# WORK INSTRUCTIONS
Scan the entries below for the word "unfold". Copy each line that has it.

::::::::

(* ===== verification/KExprSyms.v ===== *)
(** * The symbols of an expression

    The simplifier makes no symbols up: what it returns is built from the
    symbols of its arguments and the constants [y], [m] and [n].  So a
    configuration whose expressions point to existing symbols stays one. *)
From S2P Require Import Prelude CLib KData KExpr KExprFacts KExprDups.
Open Scope pr30_scope.

(** Every symbol of the expression is in [S]. *)
Fixpoint over (S : sid → Prop) (e : expr) : Prop :=
  match e with
  | Eor l r | Eand l r => over S l ∧ over S r
  | Enot l => over S l
  | Eequal l r | Eunequal l r | Erange l r => S l ∧ S r
  | Esymbol s => S s
  | Echoice l s => match l with Some l => over S l | None => True end ∧ S s
  end.
Definition over_null (S : sid → Prop) (e : option expr) : Prop := from_option (over S) True e.

Lemma over_mono (S R : sid → Prop) e : (∀ s, S s → R s) → over S e → over R e.
Proof.
  intros H. revert e. fix IH 1. intros [l r|l r|l|l r|l r|[l|] s|s|l r]; simpl; intuition auto.
Qed.
Lemma over_null_mono (S R : sid → Prop) e : (∀ s, S s → R s) → over_null S e → over_null R e.
Proof. destruct e as [e|]; [|done]. apply over_mono. Qed.

Lemma over_alloc_two S t l r : over S (expr_alloc_two t l r) ↔ over S l ∧ over S r.
Proof. by destruct t. Qed.
Lemma over_null_and S a b : over_null S a → over_null S b → over_null S (expr_alloc_and a b).
Proof. by destruct a, b; simpl. Qed.
Lemma over_null_or S a b : over_null S a → over_null S b → over_null S (expr_alloc_or a b).
Proof. by destruct a, b; simpl. Qed.

Lemma over_copy S e e' : expr_copy e = Some e' → over S e → over S e'.
Proof.
  revert e'. induction e as [l IHl r IHr|l IHl r IHr|l IHl| | | | |]; intros e' E H; simpl in *; try done; try (by injection E as <-);
    repeat opt_step E; injection E as <-; try destruct H; simpl; auto.
Qed.
Lemma over_yn (S : sid → Prop) e : S symbol_yes → S symbol_no → over S e → over S (expr_eliminate_yn e).
Proof.
  intros Y N. induction e; simpl; try done; intros [H1 H2]; specialize (IHe1 H1); specialize (IHe2 H2);
    repeat case_match; done.
Qed.

Section Symbols.
Context {T : SymTab} (S : sid → Prop) (Sy : S symbol_yes) (Sm : S symbol_mod) (Sn : S symbol_no).

Lemma over_neutral t : S (neutral t).
Proof using Sy Sn. by destruct t. Qed.

Lemma over_trans_bool e : over S e → over S (expr_trans_bool e).
Proof. induction e; simpl; try tauto; repeat case_decide; simpl; tauto. Qed.

Lemma over_trans_compare e t : over_null S e → over_null S (expr_trans_compare e t symbol_no).
Proof using Sn.
  destruct e as [e|]; simpl; [|by destruct t]. revert t.
  induction e as [l IHl r IHr|l IHl r IHr|l IHl| | | | |]; intros t W; simpl in *; try done.
  - destruct W as [W1 W2]. specialize (IHl Q_EQUAL W1). specialize (IHr Q_EQUAL W2).
    destruct (trans_compare l Q_EQUAL symbol_no), (trans_compare r Q_EQUAL symbol_no); try done. by destruct t.
  - destruct W as [W1 W2]. specialize (IHl Q_EQUAL W1). specialize (IHr Q_EQUAL W2).
    destruct (trans_compare l Q_EQUAL symbol_no), (trans_compare r Q_EQUAL symbol_no); try done. by destruct t.
  - by apply IHl.
  - by destruct t.
  - by destruct t.
  - by destruct t.
Qed.

Lemma over_transform n e e' : transform_f n e = Some e' → over S e → over S e'.
Proof using Sy Sm Sn.
  revert e e'. induction n as [|n IH]; intros e e' E H; [done|]. simpl in E. destruct e; try done.
  - opt_inv E. split; eapply IH; eauto; apply H.
  - opt_inv E. split; eapply IH; eauto; apply H.
  - opt_step E. pose proof (IH _ _ E0 H) as Hl. destruct e0; simpl in Hl; try (injection E as <-); try done.
    + eapply IH; [exact E|]. done.
    + eapply IH; [exact E|]. done.
    + eapply IH; [exact E|]. done.
    + repeat case_decide; injection E as <-; done.
  - injection E as <-. simpl in H. unfold transform_equal. repeat case_match; simpl; tauto.
  - injection E as <-. simpl in H. unfold transform_unequal. repeat case_match; simpl; tauto.
  - by injection E as <-.
  - by injection E as <-.
Qed.

Lemma join_sym1_over e s : join_sym1 e = Some s → over S e → S s.
Proof.
  destruct e as [| |l| | | | |]; simpl; try done; try (intros [= <-]; tauto).
  destruct l; try done; intros [= <-]; simpl; tauto.
Qed.

Lemma over_join_or e1 e2 e : expr_join_or e1 e2 = Some (Some e) → over S e1 → over S e2 → over S e.
Proof using Sy Sm Sn.
  intros E H1 H2. unfold expr_join_or in E. opt_step E. destruct b.
  { opt_inv E. by eapply over_copy. }
  destruct (join_sym1 e1) as [s1|] eqn:J1; [|done]. destruct (join_sym2 e2) as [s2|]; [|done].
  pose proof (join_sym1_over _ _ J1 H1). repeat case_match; simplify_eq; done.
Qed.

Lemma over_join_and e1 e2 e : expr_join_and e1 e2 = Some (Some e) → over S e1 → over S e2 → over S e.
Proof using Sy Sm Sn.
  intros E H1 H2. unfold expr_join_and in E. opt_step E. destruct b.
  { opt_inv E. by eapply over_copy. }
  destruct (join_sym1 e1) as [s1|] eqn:J1; [|done]. destruct (join_sym2 e2) as [s2|]; [|done].
  pose proof (join_sym1_over _ _ J1 H1) as Hs. unfold join_eq_neq in E.
  do 6 (case_match; [by simplify_eq|]).
  destruct e1, e2; cbn in *; repeat case_match; simplify_eq; cbn; tauto.
Qed.

Lemma over_cell_get e p x : cell_get e p = Some x → over S e → over S x.
Proof.
  revert e. induction p as [|d p IH]; intros e E H; simpl in E; [by injection E as <-|].
  destruct e; try done; destruct d; eapply IH; eauto; apply H.
Qed.
Lemma over_cell_put e p x e' : cell_put e p x = Some e' → over S e → over S x → over S e'.
Proof.
  revert e e'. induction p as [|d p IH]; intros e e' E H Hx; simpl in E; [by injection E as <-|].
  destruct e; try done; destruct d; opt_inv E; split; try apply H; (eapply IH; [done|apply H|done]).
Qed.

Lemma over_dups1 n t e p1 p2 tc e' tc' : dups1_f n t e p1 p2 tc = Some (e', tc') → over S e → over S e'.
Proof using Sy Sm Sn.
  revert t e p1 p2 tc e' tc'. induction n as [|n IH]; intros t e p1 p2 tc e' tc' E H; [done|]. simpl in E.
  do 2 opt_step E. destruct (is_binop t e0); [opt_inv E; eauto|]. destruct (is_binop t e1); [opt_inv E; eauto|].
  destruct (bool_decide (p1 = p2)); [by injection E as <- _|].
  opt_step E. destruct p as [e2 tc2].
  assert (H2 : over S e2) by (destruct (binop_of e0); [eauto|by injection E2 as <- _]).
  do 2 opt_step E. pose proof (over_cell_get _ _ _ E3 H2). pose proof (over_cell_get _ _ _ E4 H2).
  opt_step E. destruct o as [x|]; [|by injection E as <- _]. assert (Hx : over S x).
  { destruct t; [by eapply over_join_or|by eapply over_join_and]. }
  do 2 opt_step E. injection E as <- _. eapply over_cell_put; [done| |done].
  eapply over_cell_put; [done..|]. apply over_neutral.
Qed.

Lemma over_dups2_leaf b e1 e2 x : dups2_leaf b e1 e2 = Some (Some x) → over S x.
Proof using Sy Sn.
  unfold dups2_leaf. intros E. do 3 opt_step E. destruct b; opt_step E; destruct p as [[? ?] ?];
    injection E as E; case_match; try done; by injection E as <-.
Qed.

Lemma over_dups2 n t e p1 p2 tc e' tc' : dups2_f n t e p1 p2 tc = Some (e', tc') → over S e → over S e'.
Proof using Sy Sm Sn.
  revert t e p1 p2 tc e' tc'. induction n as [|n IH]; intros t e p1 p2 tc e' tc' E H; [done|]. simpl in E.
  do 2 opt_step E. destruct (is_binop t e0); [opt_inv E; eauto|].
  opt_step E. destruct p as [e2 tc2].
  assert (H2 : over S e2) by (destruct (is_binop t e1); [opt_inv E2; eauto|by injection E2 as <- _]).
  destruct (bool_decide (p1 = p2)); [by injection E as <- _|]. opt_step E.
  destruct (binop_of e3) as [b|]; [|by injection E as <- _]. opt_step E. destruct p as [e4 tc4].
  pose proof (IH _ _ _ _ _ _ _ E4 H2) as H4. do 3 opt_step E.
  destruct o as [x|]; [|by injection E as <- _]. opt_step E. injection E as <- _.
  eapply over_cell_put; [done..|]. by eapply over_dups2_leaf.
Qed.

Lemma over_dups e e' : expr_eliminate_dups e = Some e' → over S e → over S e'.
Proof using Sy Sm Sn.
  unfold expr_eliminate_dups. generalize (Datatypes.S (expr_size e)). intros n. revert e.
  induction n as [|n IH]; intros e E H; [done|]. simpl in E. opt_step E. destruct p as [e1 tc].
  assert (H1 : over S e1).
  { unfold dups_pass in E0. destruct (binop_of e); [|by injection E0 as <- _]. opt_step E0. destruct p as [e2 tc2].
    eapply over_dups2; [done|]. by eapply over_dups1. }
  case_decide; [by injection E as <-|]. eapply IH; [done|]. by apply over_yn.
Qed.
End Symbols.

::::::::

# ANSWER TO THE PROBLEM
  - injection E as <-. simpl in H. unfold transform_equal. repeat case_match; simpl; tauto.
  - injection E as <-. simpl in H. unfold transform_unequal. repeat case_match; simpl; tauto.
  intros E H1 H2. unfold expr_join_or in E. opt_step E. destruct b.
  intros E H1 H2. unfold expr_join_and in E. opt_step E. destruct b.
  pose proof (join_sym1_over _ _ J1 H1) as Hs. unfold join_eq_neq in E.
  unfold dups2_leaf. intros E. do 3 opt_step E. destruct b; opt_step E; destruct p as [[? ?] ?];
  unfold expr_eliminate_dups. generalize (Datatypes.S (expr_size e)). intros n. revert e.
  { unfold dups_pass in E0. destruct (binop_of e); [|by injection E0 as <- _]. opt_step E0. destruct p as [e2 tc2].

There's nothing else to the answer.